■ Exercise objective ■
Copy nothing but the lines below running from the line containing "- by rewrite <-(sm_adapters _ _ Hsame)." through the line containing "(** When no", both end lines included.

Saved data entries:
(** The verdict of [Validate] does not depend on the order in which the
    runtime visits the maps of the manifest, although the checks share
    accumulators across iterations. *)
Theorem validate_order_independent m m' :
  NoDup (AdapterVersions (m_Metadata m)).*1 -> same_manifest m m' ->
  (Validate m = Ok tt <-> Validate m' = Ok tt).
Proof.
  intros Hnd Hsame. rewrite ->!validate_spec. split; [by apply same_manifest_ok|].
  apply same_manifest_ok.
  - by rewrite <-(sm_adapters _ _ Hsame).
  - destruct Hsame. by split.
Qed.

Definition sample_reordered : Manifest :=
  MkManifest Version "run" 7 (S754_finite false 3 0) "2026-01-01T00:00:00Z"
    (MkMetadata 6 "float32" "model" hash0 "data" ("sha256:" +:+ hash0) "torch" "2.0"
       [("nvidia-gpu", "1"); ("cpu", "1")]%string)
    sample_world [("w"%string, sample_tensor "a")]
    (MkState (MkArtifact "opt" 10 hash0) (Some [])
       [("1", MkArtifact "rng1" 5 hash0); ("0", MkArtifact "rng0" 5 hash0)]%string (Some [])).

Lemma validate_order_independent_witness : Validate sample_reordered = Ok tt.
Proof.
  apply (validate_order_independent sample sample_reordered).
  - apply (bool_decide_unpack _). vm_compute. reflexivity.
  - split; [apply Permutation_refl|apply perm_swap|apply perm_swap|reflexivity].
  - vm_compute. reflexivity.
Defined.

(** *** Objects *)

Definition reserved (id : string) : bool :=
  (id =? "optimizer_metadata")%string || has_prefix "rng_" id.

Lemma Objects_ids m :
  ID <$> Objects m =
  tensor_ids (Tensors m) ++ "optimizer_metadata"%string :: ((fun k => "rng_" +:+ k) <$> (RNG (m_State m)).*1).
Proof.
  unfold Objects, tensor_ids. rw !fmap_app. f_equal.
  - induction (Tensors m) as [|e ts IH]; [done|].
    cbn [map concat]. rw fmap_app IH bind_cons. f_equal. unfold chunk_ids.
    induction (Chunks e.2); simpl; by f_equal.
  - simpl. f_equal. induction (RNG (m_State m)); simpl; by f_equal.
Qed.

Lemma Objects_paths m : Path <$> Objects m = all_paths m.
Proof.
  unfold Objects, all_paths, tensor_paths, rng_paths. rw !fmap_app. f_equal.
  - induction (Tensors m) as [|e ts IH]; [done|].
    cbn [map concat]. rw fmap_app IH bind_cons. f_equal. unfold chunk_paths.
    induction (Chunks e.2); simpl; by f_equal.
  - simpl. f_equal. induction (RNG (m_State m)); simpl; by f_equal.
Qed.

Lemma find_unique {A} (key : A -> string) l x :
  NoDup (key <$> l) -> x ∈ l -> List.find (fun y => (key y =? key x)%string) l = Some x.
Proof.
  intros Hnd Hx. induction Hx as [x l|x y l Hx IH]; simpl.
  - by rw String.eqb_refl.
  - apply NoDup_cons in Hnd as [Hy Hnd]. case_match eqn:E; bool_hyps; [|by apply IH].
    exfalso. apply Hy. rewrite ->E. by apply list_elem_of_fmap_2.
Qed.

(** When no chunk uses a reserved identifier, every object an accepted
    manifest authorises is found under its own identifier, and no two objects
    share a storage path. *)
Theorem objects_addressable m :
  NoDup (RNG (m_State m)).*1 ->
  Validate m = Ok tt -> Forall (fun id => reserved id = false) (tensor_ids (Tensors m)) ->
  (forall o, o ∈ Objects m -> Object_of m (ID o) = Ok o) /\ NoDup (Path <$> Objects m).
Proof.
  intros Hk Hm%validate_spec Hres. split; [|rw Objects_paths; apply Hm].
  intros o Ho. unfold Object_of. rewrite ->find_unique; [done| |done]. rewrite ->Objects_ids.
  rewrite ->Forall_forall in Hres. apply NoDup_app. split_and!; [apply Hm| |].
  - intros id Hid Hin. specialize (Hres _ Hid). unfold reserved in Hres. bool_hyps.
    apply elem_of_cons in Hin as [->|Hin]; [done|].
    apply list_elem_of_fmap in Hin as (k & -> & _).
    rewrite ->(proj2 (has_prefix_spec _ _)) in * by eauto. done.
  - apply NoDup_cons. split.
    + intros (k & E & _)%list_elem_of_fmap. discriminate.
    + apply NoDup_fmap_2; [|done]. intros k k' E. by injection E.
Qed.

Lemma objects_addressable_witness :
  Object_of sample "rng_1" = Ok (artifact_object "rng_1" 1 (MkArtifact "rng1" 5 hash0)).
Proof.
  refine (proj1 (objects_addressable sample _ _ _)
            (artifact_object "rng_1" 1 (MkArtifact "rng1" 5 hash0)) _).
  - apply (bool_decide_unpack _). vm_compute. reflexivity.
  - vm_compute. reflexivity.
  - apply (bool_decide_unpack _). vm_compute. reflexivity.
  - apply list_elem_of_In. vm_compute. tauto.
Defined.

(** *** Optimizer metadata *)

Lemma check_names_spec model names :
  check_names model names = Ok tt <-> Forall (fun n => n ∈ model) names.
Proof.
  induction names as [|n names IH]; cbn [check_names]; [done|].
  by rewrite ->reject_ok, negb_false_iff, bool_decide_eq_true, IH, Forall_cons.
Qed.

Lemma check_groups_sound model groups :
  check_groups model groups = Ok tt ->
  Forall (fun g => g_Parameters g <> [] /\ Forall (fun n => n ∈ model) (g_Parameters g)) groups.
Proof.
  induction groups as [|g groups IH]; cbn [check_groups]; [by constructor|].
  rewrite ->reject_ok, bind_unit_ok, check_names_spec. intros (E & ? & ?). bool_hyps.
  constructor; [|by apply IH]. split; [|done]. by intros Eg; rewrite ->Eg in *.
Qed.

Lemma check_slots_sound optimizer slots :
  check_slots optimizer slots = Ok tt ->
  Forall (fun e => fst e <> "" /\ snd e ∈ optimizer) slots.
Proof.
  induction slots as [|[slot t] slots IH]; cbn [check_slots]; [by constructor|].
  rewrite ->!reject_ok, negb_false_iff, bool_decide_eq_true, String.eqb_neq.
  intros (? & ? & ?). constructor; auto.
Qed.

Lemma check_parameters_sound model optimizer ps :
  check_parameters model optimizer ps = Ok tt ->
  Forall (fun e => fst e ∈ model
                   /\ Forall (fun s => fst s <> "" /\ snd s ∈ optimizer) (p_Tensors (snd e))) ps.
Proof.
  induction ps as [|[name p] ps IH]; cbn [check_parameters]; [by constructor|].
  rewrite ->reject_ok, bind_unit_ok, negb_false_iff, bool_decide_eq_true.
  intros (? & ?%check_slots_sound & ?). constructor; auto.
Qed.

Lemma elem_of_tensors_with_role role ts name :
  name ∈ tensors_with_role role ts <-> exists t, (name, t) ∈ ts /\ Role t = role.
Proof.
  unfold tensors_with_role. rewrite ->list_elem_of_In, in_map_iff. split.
  - intros ([n t] & <- & [Hin E]%filter_In). simpl in *. bool_hyps. exists t.
    by rw list_elem_of_In.
  - intros (t & Hin%list_elem_of_In & E). exists (name, t). split; [done|].
    apply filter_In. split; [done|]. by rw /= E String.eqb_refl.
Qed.

(** Optimizer metadata is accepted only when every parameter it names is
    a model parameter of the manifest and every slot refers to an optimizer
    tensor of the manifest: nothing in a committed optimizer state dangles. *)
Theorem optimizer_references_resolve json data m st :
  DecodeOptimizerState json data m = Ok st ->
  (forall g n, g ∈ ParameterGroups st -> n ∈ g_Parameters g ->
     exists t, (n, t) ∈ Tensors m /\ Role t = "model_parameter") /\
  (forall n p, (n, p) ∈ Parameters st ->
     (exists t, (n, t) ∈ Tensors m /\ Role t = "model_parameter") /\
     forall slot tensor, (slot, tensor) ∈ p_Tensors p ->
       exists t, (tensor, t) ∈ Tensors m /\ Role t = "optimizer_tensor").
Proof.
  unfold DecodeOptimizerState. case_match; [done|]. destruct (json data) as [st'|]; [|done].
  case_match; [done|].
  destruct (check_groups _ _) as [[]|] eqn:Eg; [|done].
  destruct (check_parameters _ _ _) as [[]|] eqn:Ep; [|done]. intros [= ->].
  apply check_groups_sound in Eg. apply check_parameters_sound in Ep.
  rewrite ->Forall_forall in Eg. rewrite ->Forall_forall in Ep.
  setoid_rewrite <-elem_of_tensors_with_role. split.
  - intros g n Hg Hn. destruct (Eg _ Hg) as [_ Hall]. rewrite ->Forall_forall in Hall. auto.
  - intros n p Hp. destruct (Ep _ Hp) as [? Hall]. rewrite ->Forall_forall in Hall. simpl in *.
    split; [done|]. intros slot tensor Hs. apply (Hall _ Hs).
Qed.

■ Result for this task ■
  - by rewrite <-(sm_adapters _ _ Hsame).
  - destruct Hsame. by split.
Qed.

Definition sample_reordered : Manifest :=
  MkManifest Version "run" 7 (S754_finite false 3 0) "2026-01-01T00:00:00Z"
    (MkMetadata 6 "float32" "model" hash0 "data" ("sha256:" +:+ hash0) "torch" "2.0"
       [("nvidia-gpu", "1"); ("cpu", "1")]%string)
    sample_world [("w"%string, sample_tensor "a")]
    (MkState (MkArtifact "opt" 10 hash0) (Some [])
       [("1", MkArtifact "rng1" 5 hash0); ("0", MkArtifact "rng0" 5 hash0)]%string (Some [])).

Lemma validate_order_independent_witness : Validate sample_reordered = Ok tt.
Proof.
  apply (validate_order_independent sample sample_reordered).
  - apply (bool_decide_unpack _). vm_compute. reflexivity.
  - split; [apply Permutation_refl|apply perm_swap|apply perm_swap|reflexivity].
  - vm_compute. reflexivity.
Defined.

(** *** Objects *)

Definition reserved (id : string) : bool :=
  (id =? "optimizer_metadata")%string || has_prefix "rng_" id.

Lemma Objects_ids m :
  ID <$> Objects m =
  tensor_ids (Tensors m) ++ "optimizer_metadata"%string :: ((fun k => "rng_" +:+ k) <$> (RNG (m_State m)).*1).
Proof.
  unfold Objects, tensor_ids. rw !fmap_app. f_equal.
  - induction (Tensors m) as [|e ts IH]; [done|].
    cbn [map concat]. rw fmap_app IH bind_cons. f_equal. unfold chunk_ids.
    induction (Chunks e.2); simpl; by f_equal.
  - simpl. f_equal. induction (RNG (m_State m)); simpl; by f_equal.
Qed.

Lemma Objects_paths m : Path <$> Objects m = all_paths m.
Proof.
  unfold Objects, all_paths, tensor_paths, rng_paths. rw !fmap_app. f_equal.
  - induction (Tensors m) as [|e ts IH]; [done|].
    cbn [map concat]. rw fmap_app IH bind_cons. f_equal. unfold chunk_paths.
    induction (Chunks e.2); simpl; by f_equal.
  - simpl. f_equal. induction (RNG (m_State m)); simpl; by f_equal.
Qed.

Lemma find_unique {A} (key : A -> string) l x :
  NoDup (key <$> l) -> x ∈ l -> List.find (fun y => (key y =? key x)%string) l = Some x.
Proof.
  intros Hnd Hx. induction Hx as [x l|x y l Hx IH]; simpl.
  - by rw String.eqb_refl.
  - apply NoDup_cons in Hnd as [Hy Hnd]. case_match eqn:E; bool_hyps; [|by apply IH].
    exfalso. apply Hy. rewrite ->E. by apply list_elem_of_fmap_2.
Qed.

(** When no chunk uses a reserved identifier, every object an accepted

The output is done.